[WHAT THE TASK ASKS] Transcribe the data below verbatim from the line with "- Grants (identity/authorization.go): thirty-second" to the line with "- Identity (identity/identity.go): which". Include both of those lines.

[DATA]
========================================

(* ===== verification/Prelude.v ===== *)
(** * Replx Edge: a verification library

    Replx Edge is a gateway in front of a Plex Media Server (PMS).  Public
    clients talk to the gateway; it proxies control traffic, refuses or
    redirects bulk media, enforces a media policy at playback negotiation and
    at the media boundary, keeps a per-user response cache that a background
    warmer refreshes, an artwork cache on disk, an index of the server's
    libraries, and a private API for the administrator.  A second command
    reports an inventory of a server.  This library models both programs as
    Rocq definitions translated from the Go sources under src/internal and
    src/cmd, and proves what makes them correct.

    ** The parts and where they are modelled

    - This file: automation, notations, machine words, outcomes of fallible
      code, generic lemmas.  GoStrings, GoHttp, GoMime, GoBase64, GoCrypto,
      GoNet and GoUrl: what the sources use of Go's standard library
      (strings, strconv, net/http headers, content sniffing, base64, SHA-256,
      HMAC, literal addresses, parsing, resolution and printing of URLs),
      executable.  MapSums: sums over finite maps.  Rings: bounded buffers.
    - Effects: programs over atomic actions and what always holds at their
      actions.  Threads: any number of such programs interleaved on one
      shared state, with the safety theorem the components instantiate.
    - Policy (policy/policy.go, load.go): [Engine] has tri-state values, the
      merge of levels with provenance, screening, ranking and [Evaluate];
      [Load] has the fail-closed load from the database.
    - Gateway (gateway/media_classify.go): classification of request paths.
    - CacheEntry, CacheKeys, Generations, CacheStore (cache/): the binary
      encoding of stored responses; admission and keys; the invalidation
      generations as a class [GenerationStore] with laws, implemented by the
      in-process store and the durable table; the two response stores.
    - Valkey (valkey/client.go): command framing, reply parser and client.
    - Grants (identity/authorization.go): thirty-second leases that allow the
      reuse of a response.
    - Trace (trace/trace.go): tokens, fingerprints, sessions and items of a
      request.
    - Identity (identity/identity.go): which account and device a credential
      belongs to, from the in-process caches, the tables and plex.tv.
    - Sessions, Playback (playback/): the session store as a class with laws
      and two implementations; negotiation ([HandleDecision]) and the part
      and manifest boundary ([EnforcePart]).
    - Warmer (warmer/): jobs, credential contexts and the refresh pass as a
      state machine.  WarmerView: its statistics and the owner's scope.
    - Artwork, ArtworkLogic, ArtworkSystem (artwork/shared.go,
      operations.go): the shared artwork store over tables and files, with
      failures and crashes between any two effects; its program logic; the
      reachable states and the abstract cache it refines.  ArtworkFiles
      (artwork.go): the older store of one pair of files per key.
      Maintenance (artwork.go, retention/retention.go: Run): the loops that
      recover and sweep the shared store and purge old rows.
    - Proxy (proxy/proxy.go, streaming.go): [ServeHTTP] and all it calls, as
      programs over atomic actions; [InvalidateCacheContext] and a
      background refresh in the same form.  ProxyLog (proxy.go: emit): what
      a request leaves in the log and among the captured events.
    - System: any number of these programs interleaved on one shared state.
    - Passwords, Admin (admin/password.go, session.go, admin.go, missing.go):
      password records; sessions, login, logout, first-run setup, the
      authentication of every other route, the rate limiter.
    - AdminApi, PolicyAdmin (admin/missing.go, ops.go): listings with
      cursors, runtime settings, users and devices; the storage of policies
      together with the statements that load them.
    - Panels, AdminHandlers, AdminControl (admin/admin.go, missing.go,
      ops.go): the two HTML pages; every other handler as a program over
      atomic actions; the state they share (limiter, synchronization slot,
      warmer, captures, observations, audit table) with interleaved requests.
    - Retention (retention/retention.go): batched removal of old rows.
    - Inventory (inventory/inventory.go, cmd/replx-inventory): the paged
      counting client and its command.
    - Startup (cmd/replx-edge/main.go; proxy.go: New; valkey/valkey.go):
      commands, the bring-up loop, the owner's token for the workers, and
      what the parts are put together with.
    - Routing (routing/redirect.go, origin/origin.go,
      delegation/delegation.go): media locations, the redirect rules of the
      origin clients, the request for a transient token.  Spike (spike/): the
      resolver that turns a media request into a redirect, its events and the
      observations of clients.
    - Config (config/config.go): the environment and its validation; with it
      the address tests of the handlers.  Secrets (crypto/crypto.go): key
      derivation and the framing of ciphertexts.  Logging
      (logging/logging.go), Requestid (requestid/), Capture (capture/),
      Metrics (metrics/): redaction, request identifiers, targeted capture,
      counters and their export.  Database (database/database.go,
      health/health.go): migrations and readiness.
    - Onboarding, OnboardingSystem (onboarding/): sign-in with plex.tv,
      selection, verification and refresh of the owner's credential as
      programs over atomic actions; the world they act on, with interleaved
      calls, failing statements and restarts.  PlexTV (plextv/, pms/): the
      requests behind those actions.
    - SyncTables, SyncIndex, SyncCollections, SyncPass (sync/): the tables
      and a state-and-error monad whose statements may fail or be lost; the
      storage of one item; collection catalogs with two-phase publication;
      section sweeps, whole passes and event marks.  Search
      (search/search.go): candidates from these tables.

    ** How the code is translated

    Pure functions are functions with the source's names.  Stateful code
    passes its state; where operations of several threads interleave the
    operations are steps of a transition system and the theorems are about
    all reachable states or histories ([reached] in Grants, Warmer, Threads,
    System).  A lock makes an operation one step, and so does one SQL
    statement or transaction; a statement may succeed, fail without effect,
    or take effect with its answer lost.  Errors are values ([option],
    [outcome], an error type); a slice out of range is [Panic].  Counters and
    lengths are integers with the wrap-around of their width where it can
    matter.  Instants and durations are nanoseconds.  Iteration over a Go map
    and the order of rows without an ORDER BY are modelled by an arbitrary
    arrangement that is an argument of the operation, so that the theorems
    hold for every order.

    Code outside the sources is a parameter: JSON decoders, the origin's and
    other services' answers, the argon2 key derivation, AES-GCM and Ed25519,
    the execution of one DDL statement, text matching and ranking in SQL.  In
    programs over actions the answers of an action are universally
    quantified.  The theorems on collections assume that the content hash of
    a snapshot is injective; the witnesses take a concrete injective
    encoding.

    ** What the theorems show

    - System: a stored response that is served was fetched after every
      retirement acknowledged before its validation, and to a caller the
      origin answered within thirty seconds; after a failed retirement
      nothing is served until the mark is cleared; one flight per key.
    - Proxy: media never travels in tunnel mode, passes the boundary in
      direct mode; negotiations pass the engine; an acknowledged watch write
      is retired before it is relayed; what is stored; forwarded headers;
      flights are released.
    - ArtworkSystem: the byte budget holds in every reachable state, every
      file has an owner, the store refines a cache that may forget, eviction
      respects priorities, recovery ends.
    - Identity: the parts of a resolution agree; fresh and invalid
      credentials were judged so by plex.tv recently; devices are not
      confused; the caches are bounded.
    - Policy: selection is best among the permitted, fails exactly as
      specified, does not depend on order, is monotone, explains itself;
      precedence of levels; the load fails closed.
    - Playback, Sessions: what a negotiation records is permitted, and the
      boundary releases the negotiated media and nothing else; the two
      session stores are interchangeable.
    - Admin, Passwords: a protected handler ran only for someone who proved
      himself; guessing is bounded; one administrator; a password record
      verifies its password.
    - AdminControl, Panels: what administrators can make the edge do is
      rationed; changes need a request with CSRF protection and are audited,
      and nothing else is; nothing shown on a page becomes markup.
    - Startup: the workers get the token of the server that was bound; what
      is started is closed; failed attempts to bring the database up do no
      harm and the first that can succeed does.
    - Inventory: counts marked as measured are exact; the credential goes to
      the configured server only and errors repeat nothing it said.
    - ArtworkFiles, Maintenance: a hit is a whole body stored under its key;
      the shared store comes up by itself and stays up; the retention loop
      never takes what is active or young.
    - PolicyAdmin, AdminApi, Retention: a stored policy or setting is what
      the engine or the next pass uses; pages cover their table; a pass
      removes exactly what is due and ends.
    - CacheKeys, Generations: keys isolate users and generations and ignore
      tokens; retired keys never come back.
    - CacheEntry, CacheStore, Valkey: round trips, totality of the decoders
      on arbitrary bytes, synchronisation of the connection.
    - Grants, Warmer: bounds, and no use of a credential beyond its life.
    - SyncPass, SyncIndex, SyncCollections: a full sweep leaves exactly what
      the origin listed or loses nothing, and ends; items leave the index
      only for a reason; collections are published as whole catalogs and a
      refresh of one leaves the others alone.  Search: candidates only from
      an index completed within twelve hours.
    - OnboardingSystem, PlexTV: verified means checked; only the owner's
      server is bound; one identity; an identity is read from the configured
      origin only.
    - Routing, Spike: a delegation request never leaves its origin; media is
      redirected to the onboarded server with the delegated token.
    - Config, Logging, Capture, Requestid, Metrics, Database: the program
      starts only with a configuration that cannot expose it; logged queries
      show no token; capture ends by itself; identifiers carry their time;
      exported numbers are the counted ones; migrations are applied once.

    ** Bounds and fuel

    The reply parser runs on fuel one more than the number of bytes, proved
    to be enough.  The waiting loop of a request has forty turns: a
    turn sleeps fifty milliseconds and the deadline is two seconds.
    [stripSecrets] recurses on nested queries, each shorter than the one
    around it.  The page loop of a section runs on fuel and is [Panic] when
    it is used up; fuel beyond the length of an honest listing is proved to
    be enough.  The collection loops have the source's own bound of 100000
    pages.  The batch loops of the artwork recovery and of retention run
    on fuel one more than the number of rows, proved to be enough.  Theorems
    on generation counters assume fewer than [2^61] retirements, those on
    warmer sequence numbers fewer than [2^64] events.

    ** What is not modelled

    The contents of JSON error bodies beyond their code and message; the
    sums of durations among the metrics, which are floating-point numbers;
    the periods of timers, and the ticker loops that only repeat one
    operation (warmer, library sync, the file store); the connection of the
    event stream; listings that only copy rows (the sync status, the matrix
    of observations); the opening and pinging of database connections;
    goroutine start, signals and shutdown of the process.  The two requests
    of one library run at the same time in the inventory and one after the
    other in the model: they write different fields, and the network is
    arbitrary at each request. *)

From stdpp Require Export base gmap strings list pretty fin_maps sorting.
From Stdlib Require Export ZArith Ascii Lia.
Lemma free_of_cons c x s : free_of c (String x s) ↔ x ≠ c ∧ free_of c s.
Proof.
  unfold free_of. cbn [all_chars]. rewrite andb_true_iff, negb_true_iff, Ascii.eqb_neq. done.
Qed.

Lemma free_of_app c a b : free_of c (a +:+ b) ↔ free_of c a ∧ free_of c b.
Proof.
  induction a as [|x a IH]; [naive_solver|].
  change (String x a +:+ b) with (String x (a +:+ b)). rewrite !free_of_cons, IH. naive_solver.
Qed.

Lemma not_free_of_sep c a b : ¬ free_of c (a +:+ String c b).
Proof. rewrite free_of_app, free_of_cons. naive_solver. Qed.

Lemma field_inj_l c a b x y :
  free_of c a → free_of c b → a +:+ String c x = b +:+ String c y → a = b ∧ x = y.
Proof.
  revert b. induction a as [|p a IH]; intros [|q b] Ha Hb E; simpl in E.
  - by injection E.
  - injection E as <- _. apply free_of_cons in Hb. naive_solver.
  - injection E as -> _. apply free_of_cons in Ha. naive_solver.
  - injection E as -> E. apply free_of_cons in Ha as [_ Ha]. apply free_of_cons in Hb as [_ Hb].
    by destruct (IH b Ha Hb E) as [-> ->].
Qed.

Lemma field_inj_r c a b x y :
  free_of c x → free_of c y → a +:+ String c x = b +:+ String c y → a = b ∧ x = y.
Proof.
  revert b. induction a as [|p a IH]; intros [|q b] Hx Hy E; simpl in E.
  - by injection E.
  - injection E as -> ->. by apply not_free_of_sep in Hx.
  - injection E as -> <-. by apply not_free_of_sep in Hy.
  - injection E as -> E. by destruct (IH b Hx Hy E) as [-> ->].
Qed.
(* ===== verification/GoBase64.v ===== *)
(** * encoding/base64

    [RawStdEncoding] and [RawURLEncoding] of the standard library, and decoding
    of their padded variants.  Decoding
    skips line breaks, ignores the unused bits of the last character and
    rejects a rest of one character.  [DecodeString_EncodeToString] is the
    round trip the clients of this file rely on. *)

From S2P Require Import Prelude GoStrings GoHttp.

Definition common_alphabet : string := "ABCDEFGHIJKLMNOPQRSTUVWXYZabcdefghijklmnopqrstuvwxyz0123456789".
Definition std_alphabet : string := common_alphabet +:+ "+/".
Definition url_alphabet : string := common_alphabet +:+ "-_".

Section base64.
Context (alphabet : string).

Definition sextet (n : N) : ascii := default zero (String.get (N.to_nat n) alphabet).
Definition sextet_value (c : ascii) : option N := N.of_nat <$> Index alphabet (String c "").

Fixpoint EncodeToString64 (s : string) : string :=
  match s with
  | "" => ""
  | String a "" => String (sextet (code a / 4)) (String (sextet (code a mod 4 * 16)) "")
  | String a (String b "") =>
      String (sextet (code a / 4)) (String (sextet (code a mod 4 * 16 + code b / 16))
        (String (sextet (code b mod 16 * 4)) ""))
  | String a (String b (String c r)) =>
      String (sextet (code a / 4)) (String (sextet (code a mod 4 * 16 + code b / 16))
        (String (sextet (code b mod 16 * 4 + code c / 64)) (String (sextet (code c mod 64))
          (EncodeToString64 r))))
  end.

Definition byte1 (v1 v2 : N) : ascii := ascii_of_N (v1 * 4 + v2 / 16).
Definition byte2 (v2 v3 : N) : ascii := ascii_of_N (v2 mod 16 * 16 + v3 / 4).
Definition byte3 (v3 v4 : N) : ascii := ascii_of_N (v3 mod 4 * 64 + v4).

Fixpoint decode_quanta (s : string) : option string :=
  match s with
  | "" => Some ""
  | String _ "" => None
  | String c1 (String c2 "") =>
      v1 ← sextet_value c1; v2 ← sextet_value c2; Some (String (byte1 v1 v2) "")
  | String c1 (String c2 (String c3 "")) =>
      v1 ← sextet_value c1; v2 ← sextet_value c2; v3 ← sextet_value c3;
      Some (String (byte1 v1 v2) (String (byte2 v2 v3) ""))
  | String c1 (String c2 (String c3 (String c4 r))) =>
      v1 ← sextet_value c1; v2 ← sextet_value c2; v3 ← sextet_value c3; v4 ← sextet_value c4;
      t ← decode_quanta r;
      Some (String (byte1 v1 v2) (String (byte2 v2 v3) (String (byte3 v3 v4) t)))
  end.

Fixpoint skip_breaks (s : string) : string :=
  match s with
  | "" => ""
  | String c r => if byte_is c 10 || byte_is c 13 then skip_breaks r else String c (skip_breaks r)
  end.

Definition DecodeString64 (s : string) : option string := decode_quanta (skip_breaks s).

Fixpoint EncodePadded64 (s : string) : string :=
  match s with
  | "" => ""
  | String a "" => String (sextet (code a / 4)) (String (sextet (code a mod 4 * 16)) "==")
  | String a (String b "") =>
      String (sextet (code a / 4)) (String (sextet (code a mod 4 * 16 + code b / 16))
        (String (sextet (code b mod 16 * 4)) "="))
  | String a (String b (String c r)) =>
      String (sextet (code a / 4)) (String (sextet (code a mod 4 * 16 + code b / 16))
        (String (sextet (code b mod 16 * 4 + code c / 64)) (String (sextet (code c mod 64))
          (EncodePadded64 r))))
  end.

(** With padding ([StdEncoding], [URLEncoding]): whole quanta, the last one
    padded with one or two equal signs. *)
Fixpoint decode_padded (s : string) : option string :=
  match s with
  | "" => Some ""
  | String c1 (String c2 (String c3 (String c4 r))) =>
      v1 ← sextet_value c1; v2 ← sextet_value c2;
      if Ascii.eqb c3 "=" then if Ascii.eqb c4 "=" && (r =s "") then Some (String (byte1 v1 v2) "") else None
      else
        v3 ← sextet_value c3;
        if Ascii.eqb c4 "=" then if r =s "" then Some (String (byte1 v1 v2) (String (byte2 v2 v3) "")) else None
        else
          v4 ← sextet_value c4; t ← decode_padded r;
          Some (String (byte1 v1 v2) (String (byte2 v2 v3) (String (byte3 v3 v4) t)))
  | _ => None
  end.
Definition DecodePadded64 (s : string) : option string := decode_padded (skip_breaks s).

(** ** The round trip *)

(** What the proof uses of an alphabet: sixty-four different characters,
    none of them a line break. *)
Definition alphabet_ok : bool :=
  forallb (λ n, bool_decide (sextet_value (sextet n) = Some n) &&
                negb (byte_is (sextet n) 10) && negb (byte_is (sextet n) 13) && negb (Ascii.eqb (sextet n) "="))
    (N.of_nat <$> seq 0 64).

Context (Halphabet : alphabet_ok = true).

Lemma sextet_ok n :
  (n < 64)%N →
  sextet_value (sextet n) = Some n ∧ byte_is (sextet n) 10 || byte_is (sextet n) 13 = false ∧ Ascii.eqb (sextet n) "=" = false.
Proof.
  intros Hn. pose proof (proj1 (forallb_forall _ _) Halphabet n) as H. cbn beta in H.
  assert (Hin : In n (N.of_nat <$> seq 0 64)).
  { apply list_elem_of_In, list_elem_of_fmap. exists (N.to_nat n). split; [lia|]. apply elem_of_seq. lia. }
  specialize (H Hin). apply andb_prop in H as [[[H1%bool_decide_eq_true H2]%andb_prop H3]%andb_prop H4].
  apply negb_true_iff in H2, H3, H4. by rewrite H2, H3.
Qed.

Lemma code_lt c : (code c < 256)%N.
Proof. apply N_ascii_bounded. Qed.

Lemma decode_sextet {B} n (f : N → option B) : (n < 64)%N → (sextet_value (sextet n) ≫= f) = f n.
Proof. intros Hn. by rewrite (proj1 (sextet_ok n Hn)). Qed.

Lemma skip_sextet n r : (n < 64)%N → skip_breaks (String (sextet n) r) = String (sextet n) (skip_breaks r).
Proof. intros Hn. cbn [skip_breaks]. by rewrite (proj1 (proj2 (sextet_ok n Hn))). Qed.

Lemma sextet_pad n : (n < 64)%N → Ascii.eqb (sextet n) "=" = false.
Proof. intros Hn. exact (proj2 (proj2 (sextet_ok n Hn))). Qed.

Lemma byte_of c n : n = code c → ascii_of_N n = c.
Proof. intros ->. apply ascii_N_embedding. Qed.

(** Quotients and remainders of bytes. *)
#[local] Ltac bytes := zify; Z.to_euclidean_division_equations; lia.
#[local] Ltac sextets := rewrite ?skip_sextet, ?decode_sextet by bytes.

Lemma DecodeString64_EncodeToString64 s : DecodeString64 (EncodeToString64 s) = Some s.
Proof.
  unfold DecodeString64.
  induction s as [[|a [|b [|c r]]] IH] using (induction_ltof1 _ String.length). all: unfold ltof in IH.
  - done.
  - pose proof (code_lt a). cbn [EncodeToString64]. sextets. cbn [skip_breaks decode_quanta]. sextets.
    unfold byte1. rewrite (byte_of a) by bytes. done.
  - pose proof (code_lt a). pose proof (code_lt b). cbn [EncodeToString64]. sextets.
    cbn [skip_breaks decode_quanta]. sextets. unfold byte1, byte2.
    rewrite (byte_of a), (byte_of b) by bytes. done.
  - pose proof (code_lt a). pose proof (code_lt b). pose proof (code_lt c). cbn [EncodeToString64]. sextets.
    cbn [decode_quanta]. sextets. rewrite IH by (cbn; lia). cbn [mbind option_bind]. unfold byte1, byte2, byte3.
    rewrite (byte_of a), (byte_of b), (byte_of c) by bytes. done.
Qed.

Lemma DecodePadded64_EncodePadded64 s : DecodePadded64 (EncodePadded64 s) = Some s.
Proof.
  unfold DecodePadded64.
  induction s as [[|a [|b [|c r]]] IH] using (induction_ltof1 _ String.length). all: unfold ltof in IH.
  - done.
  - pose proof (code_lt a). cbn [EncodePadded64]. sextets. change (skip_breaks "==") with "==". cbn [decode_padded]. sextets.
    unfold byte1. cbn [Ascii.eqb Bool.eqb]. rewrite (byte_of a) by bytes. done.
  - pose proof (code_lt a). pose proof (code_lt b). cbn [EncodePadded64]. sextets. change (skip_breaks "=") with "=".
    cbn [decode_padded]. sextets. rewrite sextet_pad by bytes. sextets. unfold byte1, byte2.
    rewrite (byte_of a), (byte_of b) by bytes. done.
  - pose proof (code_lt a). pose proof (code_lt b). pose proof (code_lt c). cbn [EncodePadded64]. sextets.
    cbn [decode_padded]. sextets. rewrite !sextet_pad by bytes. sextets.
    rewrite IH by (cbn; lia). cbn [mbind option_bind]. unfold byte1, byte2, byte3.
    rewrite (byte_of a), (byte_of b), (byte_of c) by bytes. done.
Qed.

(** The encoding consists of characters of the alphabet. *)
Lemma EncodeToString64_chars (f : ascii → bool) s :
  (∀ n, (n < 64)%N → f (sextet n) = true) → all_chars f (EncodeToString64 s) = true.
Proof.
  intros Hf. induction s as [[|a [|b [|c r]]] IH] using (induction_ltof1 _ String.length); unfold ltof in IH;
    cbn [EncodeToString64 all_chars]; [done|..];
    repeat match goal with |- context [code ?x] => pose proof (code_lt x); generalize dependent (code x) end; intros;
    rewrite !Hf by bytes; cbn; [done..|]. apply IH. cbn. lia.
Qed.

End base64.

Lemma std_alphabet_ok : alphabet_ok std_alphabet = true.
Proof. vm_compute. reflexivity. Qed.
Lemma url_alphabet_ok : alphabet_ok url_alphabet = true.
Proof. vm_compute. reflexivity. Qed.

========================================

[SOLUTION TO THIS EXERCISE]
    - Grants (identity/authorization.go): thirty-second leases that allow the
      reuse of a response.
    - Trace (trace/trace.go): tokens, fingerprints, sessions and items of a
      request.
    - Identity (identity/identity.go): which account and device a credential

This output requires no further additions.